Copy each line below containing "CreateBankControlId".

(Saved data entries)
━━━━━━━━━━

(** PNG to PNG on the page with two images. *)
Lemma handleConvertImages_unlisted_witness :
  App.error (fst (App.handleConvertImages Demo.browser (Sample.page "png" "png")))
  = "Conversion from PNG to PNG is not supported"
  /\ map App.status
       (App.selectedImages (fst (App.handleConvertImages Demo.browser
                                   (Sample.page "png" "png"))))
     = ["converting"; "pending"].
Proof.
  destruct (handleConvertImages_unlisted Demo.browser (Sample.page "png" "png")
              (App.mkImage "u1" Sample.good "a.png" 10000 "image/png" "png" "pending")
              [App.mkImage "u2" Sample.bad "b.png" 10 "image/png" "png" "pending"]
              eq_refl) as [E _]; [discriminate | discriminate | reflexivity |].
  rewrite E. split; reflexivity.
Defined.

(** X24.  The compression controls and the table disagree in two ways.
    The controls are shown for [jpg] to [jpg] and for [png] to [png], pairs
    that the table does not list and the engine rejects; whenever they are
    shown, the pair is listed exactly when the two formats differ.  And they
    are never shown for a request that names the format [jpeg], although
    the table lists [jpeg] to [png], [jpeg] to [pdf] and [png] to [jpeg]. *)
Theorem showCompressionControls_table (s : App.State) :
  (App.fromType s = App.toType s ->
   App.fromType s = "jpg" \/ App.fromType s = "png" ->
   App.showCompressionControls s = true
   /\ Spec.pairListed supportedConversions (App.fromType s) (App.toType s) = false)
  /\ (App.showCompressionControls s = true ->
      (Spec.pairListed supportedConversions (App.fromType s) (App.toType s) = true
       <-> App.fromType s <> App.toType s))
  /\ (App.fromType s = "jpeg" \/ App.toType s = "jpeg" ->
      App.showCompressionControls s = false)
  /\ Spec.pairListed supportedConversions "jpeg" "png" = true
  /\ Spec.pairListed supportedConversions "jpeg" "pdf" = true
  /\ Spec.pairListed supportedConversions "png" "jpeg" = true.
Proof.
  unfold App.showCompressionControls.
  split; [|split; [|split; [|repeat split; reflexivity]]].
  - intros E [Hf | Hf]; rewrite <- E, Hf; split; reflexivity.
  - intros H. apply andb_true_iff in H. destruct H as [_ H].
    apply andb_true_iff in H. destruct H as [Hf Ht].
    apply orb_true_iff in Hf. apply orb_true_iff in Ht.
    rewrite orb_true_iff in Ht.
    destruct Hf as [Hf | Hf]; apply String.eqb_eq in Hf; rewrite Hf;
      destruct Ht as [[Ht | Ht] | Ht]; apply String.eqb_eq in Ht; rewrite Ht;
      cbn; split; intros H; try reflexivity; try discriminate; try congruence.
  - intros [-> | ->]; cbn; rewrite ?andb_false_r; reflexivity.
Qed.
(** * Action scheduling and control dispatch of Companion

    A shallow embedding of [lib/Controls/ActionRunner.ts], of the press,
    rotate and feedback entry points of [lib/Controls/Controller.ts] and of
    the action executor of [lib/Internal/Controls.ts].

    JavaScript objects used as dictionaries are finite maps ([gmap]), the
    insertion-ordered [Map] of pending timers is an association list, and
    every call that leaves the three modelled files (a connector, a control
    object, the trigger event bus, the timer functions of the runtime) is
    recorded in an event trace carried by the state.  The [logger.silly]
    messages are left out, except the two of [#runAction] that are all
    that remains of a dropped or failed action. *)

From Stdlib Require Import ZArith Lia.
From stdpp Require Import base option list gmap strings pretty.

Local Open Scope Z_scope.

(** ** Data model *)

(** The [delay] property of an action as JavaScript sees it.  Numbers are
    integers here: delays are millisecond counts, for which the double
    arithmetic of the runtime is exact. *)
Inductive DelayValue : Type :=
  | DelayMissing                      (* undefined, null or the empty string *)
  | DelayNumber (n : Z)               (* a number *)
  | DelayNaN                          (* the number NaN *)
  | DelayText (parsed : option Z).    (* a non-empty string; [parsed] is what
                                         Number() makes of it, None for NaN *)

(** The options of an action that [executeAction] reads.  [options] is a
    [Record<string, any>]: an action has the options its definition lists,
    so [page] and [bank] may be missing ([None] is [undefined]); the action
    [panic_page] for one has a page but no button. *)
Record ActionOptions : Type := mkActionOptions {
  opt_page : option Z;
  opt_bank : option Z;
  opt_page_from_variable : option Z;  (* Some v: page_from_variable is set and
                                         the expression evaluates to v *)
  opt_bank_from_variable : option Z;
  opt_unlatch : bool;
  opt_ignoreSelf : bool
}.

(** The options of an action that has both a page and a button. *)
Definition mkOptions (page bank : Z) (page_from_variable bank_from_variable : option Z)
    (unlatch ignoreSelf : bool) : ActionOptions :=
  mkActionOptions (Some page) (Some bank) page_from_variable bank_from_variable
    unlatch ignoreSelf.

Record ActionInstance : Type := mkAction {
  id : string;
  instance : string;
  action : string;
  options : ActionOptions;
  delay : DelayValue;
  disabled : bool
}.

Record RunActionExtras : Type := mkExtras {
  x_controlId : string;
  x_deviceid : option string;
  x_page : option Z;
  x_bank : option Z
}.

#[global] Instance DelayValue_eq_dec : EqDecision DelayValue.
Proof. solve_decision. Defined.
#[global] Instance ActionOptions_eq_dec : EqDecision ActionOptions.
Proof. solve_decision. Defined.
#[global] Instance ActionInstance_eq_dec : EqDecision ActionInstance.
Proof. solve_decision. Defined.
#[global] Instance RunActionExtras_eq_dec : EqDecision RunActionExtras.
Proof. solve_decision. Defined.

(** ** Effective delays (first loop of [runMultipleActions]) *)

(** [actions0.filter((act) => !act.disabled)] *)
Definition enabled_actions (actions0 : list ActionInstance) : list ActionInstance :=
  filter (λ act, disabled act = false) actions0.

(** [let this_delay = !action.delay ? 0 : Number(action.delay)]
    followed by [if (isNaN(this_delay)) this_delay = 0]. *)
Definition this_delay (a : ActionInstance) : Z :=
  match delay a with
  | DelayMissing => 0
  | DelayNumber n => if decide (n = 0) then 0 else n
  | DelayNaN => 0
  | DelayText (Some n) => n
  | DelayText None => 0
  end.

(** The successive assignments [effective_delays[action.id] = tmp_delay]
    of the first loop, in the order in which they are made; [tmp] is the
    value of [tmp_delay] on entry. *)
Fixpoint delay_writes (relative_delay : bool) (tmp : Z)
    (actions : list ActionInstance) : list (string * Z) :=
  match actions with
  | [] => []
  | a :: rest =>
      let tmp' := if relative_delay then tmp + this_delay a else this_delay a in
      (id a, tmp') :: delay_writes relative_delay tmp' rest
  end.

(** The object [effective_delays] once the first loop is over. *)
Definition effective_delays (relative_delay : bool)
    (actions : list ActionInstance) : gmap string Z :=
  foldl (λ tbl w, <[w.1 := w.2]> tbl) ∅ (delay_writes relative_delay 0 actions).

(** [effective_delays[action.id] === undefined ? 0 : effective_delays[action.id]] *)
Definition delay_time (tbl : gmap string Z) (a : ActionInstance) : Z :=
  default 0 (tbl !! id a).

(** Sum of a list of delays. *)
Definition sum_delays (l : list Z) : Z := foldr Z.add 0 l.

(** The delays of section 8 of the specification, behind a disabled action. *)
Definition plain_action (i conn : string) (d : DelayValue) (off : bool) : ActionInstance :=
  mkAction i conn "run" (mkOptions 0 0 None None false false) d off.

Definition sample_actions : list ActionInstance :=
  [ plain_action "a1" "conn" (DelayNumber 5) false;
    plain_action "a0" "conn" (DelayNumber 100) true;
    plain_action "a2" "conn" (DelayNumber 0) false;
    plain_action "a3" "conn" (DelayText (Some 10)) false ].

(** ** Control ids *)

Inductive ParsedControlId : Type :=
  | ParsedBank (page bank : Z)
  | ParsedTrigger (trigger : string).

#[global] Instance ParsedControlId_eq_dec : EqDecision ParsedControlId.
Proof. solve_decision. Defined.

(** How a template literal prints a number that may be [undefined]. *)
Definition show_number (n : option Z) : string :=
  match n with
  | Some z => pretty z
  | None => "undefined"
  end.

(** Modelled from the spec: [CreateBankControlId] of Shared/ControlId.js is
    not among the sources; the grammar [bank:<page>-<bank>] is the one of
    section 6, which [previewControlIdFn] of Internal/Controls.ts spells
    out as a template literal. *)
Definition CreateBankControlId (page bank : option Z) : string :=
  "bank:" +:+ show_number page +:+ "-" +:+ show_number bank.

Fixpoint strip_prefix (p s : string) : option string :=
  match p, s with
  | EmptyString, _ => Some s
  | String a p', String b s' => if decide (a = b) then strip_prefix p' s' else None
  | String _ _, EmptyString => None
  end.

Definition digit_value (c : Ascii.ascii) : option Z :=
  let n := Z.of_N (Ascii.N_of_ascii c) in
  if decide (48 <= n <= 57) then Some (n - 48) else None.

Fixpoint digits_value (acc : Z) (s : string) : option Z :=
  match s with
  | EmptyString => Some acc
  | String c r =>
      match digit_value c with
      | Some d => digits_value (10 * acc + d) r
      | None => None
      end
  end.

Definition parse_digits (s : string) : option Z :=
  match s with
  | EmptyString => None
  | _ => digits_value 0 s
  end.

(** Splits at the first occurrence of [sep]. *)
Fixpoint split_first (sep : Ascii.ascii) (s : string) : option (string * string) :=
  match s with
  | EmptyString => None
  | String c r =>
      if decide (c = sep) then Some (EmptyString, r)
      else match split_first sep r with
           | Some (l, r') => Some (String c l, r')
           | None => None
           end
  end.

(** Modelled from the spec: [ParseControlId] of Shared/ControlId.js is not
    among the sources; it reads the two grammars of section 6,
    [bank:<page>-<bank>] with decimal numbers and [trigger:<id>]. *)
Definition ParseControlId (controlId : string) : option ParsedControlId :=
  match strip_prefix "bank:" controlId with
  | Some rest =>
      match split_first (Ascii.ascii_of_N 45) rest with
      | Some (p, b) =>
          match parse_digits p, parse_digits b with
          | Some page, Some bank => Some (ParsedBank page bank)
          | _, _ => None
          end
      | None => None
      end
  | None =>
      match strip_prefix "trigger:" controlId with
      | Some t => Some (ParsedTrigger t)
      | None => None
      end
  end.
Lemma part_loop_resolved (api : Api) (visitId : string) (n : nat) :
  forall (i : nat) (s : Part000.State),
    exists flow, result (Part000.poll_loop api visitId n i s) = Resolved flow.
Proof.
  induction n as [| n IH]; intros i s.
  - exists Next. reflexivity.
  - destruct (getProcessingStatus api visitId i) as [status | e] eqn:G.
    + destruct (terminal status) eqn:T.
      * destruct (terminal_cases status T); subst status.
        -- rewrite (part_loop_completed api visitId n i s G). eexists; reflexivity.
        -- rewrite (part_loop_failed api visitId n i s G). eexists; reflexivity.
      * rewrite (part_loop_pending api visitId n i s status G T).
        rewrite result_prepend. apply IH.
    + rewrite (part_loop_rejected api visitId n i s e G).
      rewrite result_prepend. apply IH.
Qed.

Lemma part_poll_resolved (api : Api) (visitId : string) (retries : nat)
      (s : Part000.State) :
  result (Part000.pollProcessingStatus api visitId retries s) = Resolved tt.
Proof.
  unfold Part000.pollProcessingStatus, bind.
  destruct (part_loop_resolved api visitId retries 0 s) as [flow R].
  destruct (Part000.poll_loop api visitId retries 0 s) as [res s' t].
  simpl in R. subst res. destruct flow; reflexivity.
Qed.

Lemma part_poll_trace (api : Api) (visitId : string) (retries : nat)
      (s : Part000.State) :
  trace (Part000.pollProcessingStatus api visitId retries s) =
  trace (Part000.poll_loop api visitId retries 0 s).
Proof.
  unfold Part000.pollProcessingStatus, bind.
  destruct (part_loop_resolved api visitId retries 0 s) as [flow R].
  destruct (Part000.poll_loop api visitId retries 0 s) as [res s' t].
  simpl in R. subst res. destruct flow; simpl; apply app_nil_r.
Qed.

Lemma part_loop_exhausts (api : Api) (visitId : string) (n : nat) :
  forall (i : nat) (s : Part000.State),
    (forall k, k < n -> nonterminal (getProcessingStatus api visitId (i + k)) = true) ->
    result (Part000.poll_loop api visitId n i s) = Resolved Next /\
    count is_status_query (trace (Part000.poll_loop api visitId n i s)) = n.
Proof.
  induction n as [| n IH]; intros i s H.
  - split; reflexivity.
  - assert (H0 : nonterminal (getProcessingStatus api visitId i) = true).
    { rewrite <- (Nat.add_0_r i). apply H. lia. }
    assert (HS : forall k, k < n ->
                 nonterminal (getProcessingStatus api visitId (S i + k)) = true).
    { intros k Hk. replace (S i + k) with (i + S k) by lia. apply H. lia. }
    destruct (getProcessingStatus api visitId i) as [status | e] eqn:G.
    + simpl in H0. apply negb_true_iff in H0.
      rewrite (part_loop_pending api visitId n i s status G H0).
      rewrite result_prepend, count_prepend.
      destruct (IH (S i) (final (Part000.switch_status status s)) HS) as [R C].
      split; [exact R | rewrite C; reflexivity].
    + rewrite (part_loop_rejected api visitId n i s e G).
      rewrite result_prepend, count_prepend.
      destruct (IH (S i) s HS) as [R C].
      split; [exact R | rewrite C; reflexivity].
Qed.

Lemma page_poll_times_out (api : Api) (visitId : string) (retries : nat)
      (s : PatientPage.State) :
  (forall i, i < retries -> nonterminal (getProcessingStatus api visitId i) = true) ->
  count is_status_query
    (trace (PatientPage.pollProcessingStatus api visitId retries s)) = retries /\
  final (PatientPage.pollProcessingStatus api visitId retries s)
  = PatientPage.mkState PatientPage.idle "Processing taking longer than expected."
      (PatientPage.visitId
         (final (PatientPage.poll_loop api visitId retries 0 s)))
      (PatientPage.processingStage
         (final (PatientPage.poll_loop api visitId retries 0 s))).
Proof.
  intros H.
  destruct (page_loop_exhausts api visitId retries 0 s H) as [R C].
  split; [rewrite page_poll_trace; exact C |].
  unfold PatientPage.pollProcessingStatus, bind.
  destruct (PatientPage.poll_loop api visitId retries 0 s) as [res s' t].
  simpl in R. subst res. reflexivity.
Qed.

━━━━━━━━━━

Your response
(** Modelled from the spec: [CreateBankControlId] of Shared/ControlId.js is
Definition CreateBankControlId (page bank : option Z) : string :=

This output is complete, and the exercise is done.